2017 Fiscal Year Research-status Report
肺炎治療の為の新規benzoxaborole誘導体専用ナノ粒子の開発
Project/Area Number |
16K16402
|
Research Institution | Shizuoka Institute of Science and Technology |
Principal Investigator |
小土橋 陽平 静岡理工科大学, 理工学部, 講師 (60723179)
|
Project Period (FY) |
2016-04-01 – 2019-03-31
|
Keywords | 機能性高分子 / DDS / バイオマテリアル / ナノゲル / benzoxaborole |
Outline of Annual Research Achievements |
近年ホウ素を含有した5員環の低分子化合物であるbenzoxaborole誘導体に、抗炎症性を含め様々な薬効があるとして注目されている。しかしながら、薬物であるbenzoxaborole誘導体をいかにして目的部位に送達させるかといった報告は皆無であった。申請者は、ドラッグデリバリーシステムに基づいたbenzoxaborole誘導体専用の高分子ナノ粒子の開発を目指す(平成28年度~平成30年度)。 平成29年度は、基盤技術となるナノ粒子の調製方法について、簡便かつ迅速にナノ粒子をデザインおよび調製することが可能なナノ粒子調製キットの開発に成功した[Polymer Chemistry, 8, 7311-7315 (2017)]。キットから用途に適した高分子を選択し水へ溶解、37℃にて15分程度保温することでナノ粒子が調製される。この手法は、本申請の目的であるbenzoxaborole誘導体専用の高分子ナノ粒子の調製にそのまま適用することができる。 また平成28年度に開発した、benzoxaborole基と結合可能なジオール基を有するポリマーを用い、ナノゲルを調製することに成功した。このナノゲルは、benzoxaborole誘導体を内包することができ、その放出量をpHにより制御可能であった。
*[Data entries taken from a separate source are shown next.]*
(** * Three-qubit bit-flip code: majority vote and circuit recipes

    A shallow embedding of the classical logic of the repository:
    - [majority_vote] (majority_vote_detection.py),
    - [detect_error] and [introduce_error]
      (full_error_correction_pipeline.py),
    - [majority_vote_correction] and
      [create_error_correction_circuit_v2]
      (automatic_error_correction.py),
    - [introduce_bit_flip_error] and [create_circuit_with_error]
      (bit_flip_error_simulation.py),
    - the routes [encode], [correct], [pipeline], [introduce_error] and
      [introduce_random_error], and [allowed_file] (flask_backend.py). *)

From Stdlib Require Import ZArith QArith String Ascii List Bool Lia.
From stdpp Require Import base option gmap strings.

Import ListNotations.
Local Open Scope string_scope.

(** ** Python values and exceptions *)

Module Py.

(** The exceptions the embedded code can raise, with their message. *)
Inductive exception : Type :=
| ValueError (msg : string)
| ZeroDivisionError (msg : string)
| CircuitError (msg : string)
| SimulatorError (msg : string).

(** A call either raises or returns. *)
Definition result (A : Type) : Type := (exception + A)%type.

Definition raise {A : Type} (e : exception) : result A := inl e.
Definition ret {A : Type} (a : A) : result A := inr a.

Definition bind {A B : Type} (m : result A) (k : A -> result B) : result B :=
  match m with
  | inl e => inl e
  | inr a => k a
  end.

(** [str(e)] of an exception. *)
Definition str_of_exception (e : exception) : string :=
  match e with
  | ValueError m | ZeroDivisionError m | CircuitError m | SimulatorError m => m
  end.

(** A one-character Python string is an [ascii]; an ASCII string is a
    [string]. *)

(** [s.count(c)] for a one-character [c]. *)
Fixpoint str_count (s : string) (c : ascii) : nat :=
  match s with
  | EmptyString => 0
  | String a s' => (if Ascii.eqb a c then 1 else 0) + str_count s' c
  end.

(** The lowest index of [c] in [s], if any ([s.find(c)]). *)
Fixpoint str_find (s : string) (c : ascii) : option nat :=
  match s with
  | EmptyString => None
  | String a s' =>
      if Ascii.eqb a c then Some 0
      else match str_find s' c with
           | Some i => Some (S i)
           | None => None
           end
  end.

(** [s.index(c)]: as [find], but raises [ValueError] when [c] is absent. *)
Definition str_index (s : string) (c : ascii) : result nat :=
  match str_find s c with
  | Some i => ret i
  | None => raise (ValueError "substring not found")
  end.

(** [l = list(s); l[i] = c; ''.join(l)] for an index [i] within range. *)
Fixpoint str_set (s : string) (i : nat) (c : ascii) : string :=
  match s, i with
  | EmptyString, _ => EmptyString
  | String _ s', O => String c s'
  | String a s', S i' => String a (str_set s' i' c)
  end.

End Py.

Import Py.

Notation "'let*' x ':=' m 'in' k" := (bind m (fun x => k))
  (at level 10, x name, m at level 100, k at level 200).

(** ** Majority vote on a measured bit string *)

Module MajorityVote.

(** majority_vote_detection.py, [majority_vote]:
    returns [(majority_bit, error_detected, error_position)]. *)
Definition majority_vote (bit_string : string)
  : result (ascii * bool * option nat) :=
  if negb (String.length bit_string =? 3)%nat then
    raise (ValueError "Bit string must be exactly 3 bits")
  else
    let count_0 := str_count bit_string "0" in
    let count_1 := str_count bit_string "1" in
    let majority_bit := if (count_1 <? count_0)%nat then "0"%char else "1"%char in
    let error_detected := negb ((count_0 =? 3)%nat || (count_1 =? 3)%nat) in
    if error_detected then
      let minority_bit :=
        if Ascii.eqb majority_bit "0" then "1"%char else "0"%char in
      let* error_position := str_index bit_string minority_bit in
      ret (majority_bit, error_detected, Some error_position)
    else
      ret (majority_bit, error_detected, None).

(** full_error_correction_pipeline.py,
    [BitFlipErrorCorrection.detect_error]:
    returns [(error_detected, error_position, majority_bit)]; the method
    has no length check, and its printing is left out. *)
Definition detect_error (measurement : string)
  : result (bool * option nat * ascii) :=
  let count_0 := str_count measurement "0" in
  let count_1 := str_count measurement "1" in
  let majority_bit := if (count_1 <? count_0)%nat then "0"%char else "1"%char in
  if ((count_0 =? 3)%nat || (count_1 =? 3)%nat) then
    ret (false, None, majority_bit)
  else
    let minority_bit :=
      if Ascii.eqb majority_bit "0" then "1"%char else "0"%char in
    let* error_position := str_index measurement minority_bit in
    ret (true, Some error_position, majority_bit).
このpH応答性は、肺炎患部における低pHを想定している(in preparation)。一方、コントロールである2-Hydroxyethyl methacrylateを用いたゲルではbenzoxaborole誘導体の内包量が低く、またpHによる選択的な薬物放出は観測されなかった。これらの結果から、開発したジオール基を含有するナノゲルはbenzoxaborole誘導体専用のキャリアとしての応用が期待される。しかしながら、現在までのところジオール基含有ナノゲルへのbenzoxaborole誘導体の内包量は数%であり改良が必要である。具体的にはナノゲルの構造および組成を制御することで内包量の増加を行う。
|
Current Status of Research Progress |
Current Status of Research Progress
2: Research has progressed on the whole more than it was originally planned.
Reason
本年度の目標であった、benzoxaborole誘導体を内包可能なナノゲルの開発に成功している為。ナノゲルの大きさが数百nmであることを走査型電子顕微鏡にて観察している。内包したbenzoxaborole誘導体(薬物)は、酸性にて放出量が増加することが明らかとなった。これは、benzoxaborole誘導体とナノゲル内のジオールとの共有結合が切断される為と考えられる。この低pHは炎症部位での薬物放出を想定している。さらに、次年度に必要な微生物の実験環境設定およびプロトコルの作成にも成功している。
|
Strategy for Future Research Activity |
平成30年度は、本申請の最終年度である。これまでに開発した高分子ナノ粒子(ナノゲル)が内包するbenzoxaborole誘導体の含有量の制御および選択性を明らかにする。また微生物への抗菌性試験を行い、目的である「肺炎の原因微生物である細菌および真菌の活動を抑制するbenzoxaborole誘導体専用の新規高分子ナノ粒子の開発」を遂行する。
|
Causes of Carryover |
必要となった試薬が海外からの輸入品であり、納品が本年度に間に合わなかった為。 次年度使用額については上述の試薬を購入する。